INPUT DATA section start

(** The document of a line: the values of its fields under their keys. *)
Definition field_json (v : FieldValue) : Json LogNumber :=
  match v with
  | FieldText s => JString s
  | FieldInt i => JNumber (LogInt i)
  | FieldDouble x => JNumber (LogDouble x)
  | FieldBool b => JBool b
  end.
Definition field_member (f : Field) : list byte * Json LogNumber := (fd_key f, field_json (fd_value f)).
Definition log_document (level : LogLevel) (message : list byte) (fields : list Field) (now : Z) : Json LogNumber :=
  JObject ([(text_of "ts", JString (format_rfc3339 now)); (text_of "level", JString (level_name level)); (text_of "msg", JString message)] ++
    (field_member <$> fields)).

(** Keys and texts of bytes, integers of 64 bits, doubles that are numbers. *)
Definition field_ok (f : Field) : Prop :=
  Forall (u_range 8) (fd_key f) /\
  match fd_value f with FieldText s => Forall (u_range 8) s | FieldInt i => i_range 64 i | FieldDouble x => finite_double x | FieldBool _ => True end.

Definition member_text (m : list byte * Json LogNumber) : list byte := append_escaped m.1 ++ [58] ++ print_json m.2.

Lemma join_texts_cons t ts : join_texts (t :: ts) = t ++ concat (map (fun u => [44] ++ u) ts).
Proof.
  revert t. induction ts as [|u ts IH]; intros t; [by rewrite join_cons|]. rewrite join_cons, IH. cbn. done.
Qed.

Lemma fields_printed fs line :
  Forall field_ok fs -> foldl append_field line fs = line ++ concat (map (fun u => [44] ++ u) (map member_text (field_member <$> fs))).
Proof.
  intros Hfs. revert line. induction Hfs as [|f fs Hf _ IH]; intros line; cbn [foldl]; [by rewrite app_nil_r|].
  rewrite IH. unfold append_field, append_json_string. cbn [fmap list_fmap map concat]. rewrite app_assoc. f_equal.
  unfold member_text, field_member. cbn [fst snd]. destruct Hf as [_ Hv].
  destruct (fd_value f) as [s|i|d|b]; cbn [append_json_value field_json print_json] in *; unfold append_json_string;
    [by rewrite <- !app_assoc..|by destruct b; rewrite <- !app_assoc].
Qed.

Lemma level_printed level : append_escaped (level_name level) = [34] ++ level_name level ++ [34].
Proof. destruct level; vm_compute; done. Qed.

Lemma log_line_prints level message context fields now :
  Forall field_ok (context ++ fields) ->
  log_line level message context fields now = print_json (log_document level message (context ++ fields) now) ++ [10].
Proof.
  intros Hfs. unfold log_line. cbv zeta. rewrite <- foldl_app, fields_printed by done. unfold log_document, append_json_string.
  cbn [print_json]. change (fun m : list byte * Json LogNumber => append_escaped m.1 ++ [58] ++ print_json m.2) with member_text.
  rewrite map_app. cbn [map app]. rewrite join_texts_cons. cbn [map concat]. unfold member_text at 1 2 3. cbn [fst snd print_json].
  rewrite level_printed, (escaped_plain (format_rfc3339 now))
    by (eapply Forall_impl; [apply stamp_rfc3339|intros ? ?; by apply stamp_escape]).
  change (append_escaped (text_of "ts")) with ([34] ++ text_of "ts" ++ [34]).
  change (append_escaped (text_of "level")) with ([34] ++ text_of "level" ++ [34]).
  change (append_escaped (text_of "msg")) with ([34] ++ text_of "msg" ++ [34]).
  change (123 :: ?x) with ([123] ++ x). change [125; 10] with ([125] ++ [10]). rewrite <- !app_assoc. done.
Qed.

Lemma u_range_stamp text : Forall stamp_char text -> Forall (u_range 8) text.
Proof. intros H. eapply Forall_impl; [exact H|]. unfold stamp_char, u_range. intros; lia. Qed.

Lemma field_members_ok fs :
  Forall field_ok fs -> foldr (fun m P => (Forall (u_range 8) m.1 /\ json_ok m.2) /\ P) True (field_member <$> fs).
Proof.
  induction 1 as [|f fs [Hk Hv] _ IH]; [done|]. cbn. split; [|done]. split; [done|]. by destruct (fd_value f).
Qed.

Lemma log_document_ok level message fields now :
  Forall (u_range 8) message -> Forall field_ok fields -> json_ok (log_document level message fields now).
Proof.
  intros Hm Hf. pose proof (u_range_stamp _ (stamp_rfc3339 now)) as Hts. unfold log_document.
  cbn [json_ok app foldr fst snd]. split_and!; try done; [by_ranges|by_ranges|destruct level; by_ranges|by_ranges|by apply field_members_ok].
Qed.

Lemma field_members_nesting fs :
  (foldr (fun (m : list byte * Json LogNumber) n => Nat.max (S (nesting m.2)) n) O (field_member <$> fs) <= 1)%nat.
Proof. induction fs as [|f fs IH]; cbn; [lia|]. destruct (fd_value f); cbn; lia. Qed.

Lemma log_document_nesting level message fields now : (nesting (log_document level message fields now) <= kJsonMaxDepth)%nat.
Proof.
  unfold log_document. cbn [nesting app foldr snd]. pose proof (field_members_nesting fields). change kJsonMaxDepth with 64%nat. lia.
Qed.

Lemma printable_texts ts : Forall printable ts -> printable (join_texts ts).
Proof.
  destruct 1 as [|t ts Ht Hts]; [constructor|]. rewrite join_texts_cons. apply printable_app; [done|].
  induction Hts as [|u ts Hu _ IH]; [constructor|]. cbn [map concat]. apply printable_app; [|done].
  apply printable_app; [by repeat constructor|done].
Qed.

(** A document is written on one line. *)
Lemma print_printable (v : Json LogNumber) : json_ok v -> printable (print_json v).
Proof.
  induction v as [|flag|n|s|items IH|members IH] using json_ind_nested; cbn [print_json]; intros Hok.
  - by repeat constructor.
  - destruct flag; by repeat constructor.
  - apply plain_printable. cbn [number_text LogNumber_number]. destruct n; [apply plain_to_string|apply plain_number].
  - apply printable_escaped. eapply Forall_impl; [exact Hok|]. by intros c [? _].
  - apply printable_app; [by repeat constructor|]. apply printable_app; [|by repeat constructor]. apply printable_texts.
    induction IH as [|v items Hv _ IHl]; [constructor|]. destruct Hok as [Hv' Hok]. constructor; auto.
  - apply printable_app; [by repeat constructor|]. apply printable_app; [|by repeat constructor]. apply printable_texts.
    induction IH as [|m members Hm _ IHl]; [constructor|]. destruct Hok as [[Hk Hv'] Hok]. constructor; [|auto].
    apply printable_app; [apply printable_escaped; eapply Forall_impl; [exact Hk|]; by intros c [? _]|].
    apply printable_app; [by repeat constructor|auto].
Qed.

(** What a reader of the log does: a document per line. *)
Fixpoint text_lines (line text : list byte) : list (list byte) :=
  match text with
  | [] => []
  | c :: text => if c =? 10 then line :: text_lines [] text else text_lines (line ++ [c]) text
  end.

Lemma text_lines_read a line rest : printable a -> text_lines line (a ++ 10 :: rest) = (line ++ a) :: text_lines [] rest.
Proof.
  intros H. revert line. induction H as [|c a Hc _ IH]; intros line; cbn [app text_lines]; [by rewrite app_nil_r|].
  rewrite (proj2 (Z.eqb_neq c 10)) by lia. by rewrite IH, <- app_assoc.
Qed.

Inductive LoggerCall := CallLog (level : LogLevel) (message : list byte) (fields : list Field) (now : Z) | CallContext (f : Field) |
  CallMinLevel (level : LogLevel).

Definition logger_call (l : Logger) (c : LoggerCall) : Logger :=
  match c with
  | CallLog level message fields now => logger_log level message fields now l
  | CallContext f => add_context f l
  | CallMinLevel level => set_min_level level l
  end.

(** Bytes, fields that JSON has a value for, and times from 1970 to the end of 9999. *)
Definition logger_call_ok (c : LoggerCall) : Prop :=
  match c with
  | CallLog _ message fields now =>
      Forall (u_range 8) message /\ Forall field_ok fields /\ 0 <= now < 2932167 * 86400 * 10 ^ 9
  | CallContext f => field_ok f
  | CallMinLevel _ => True
  end.

(** The documents that calls log, from a least level and a context. *)
Fixpoint log_documents (calls : list LoggerCall) (least : LogLevel) (context : list Field) : list (Json LogNumber) :=
  match calls with
  | [] => []
  | CallLog level message fields now :: calls =>
      (if level_rank least <=? level_rank level then [log_document level message (context ++ fields) now] else []) ++
      log_documents calls least context
  | CallContext f :: calls => log_documents calls least (context ++ [f])
  | CallMinLevel level :: calls => log_documents calls level context
  end.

INPUT DATA section end

--- ACTIVITY ---
Would you print, exactly as written, every line above from the one holding "Lemma field_members_nesting fs" through the one holding "Proof. induction fs", with both included and no other lines?

--- SOLUTION ---
Lemma field_members_nesting fs :
  (foldr (fun (m : list byte * Json LogNumber) n => Nat.max (S (nesting m.2)) n) O (field_member <$> fs) <= 1)%nat.
Proof. induction fs as [|f fs IH]; cbn; [lia|]. destruct (fd_value f); cbn; lia. Qed.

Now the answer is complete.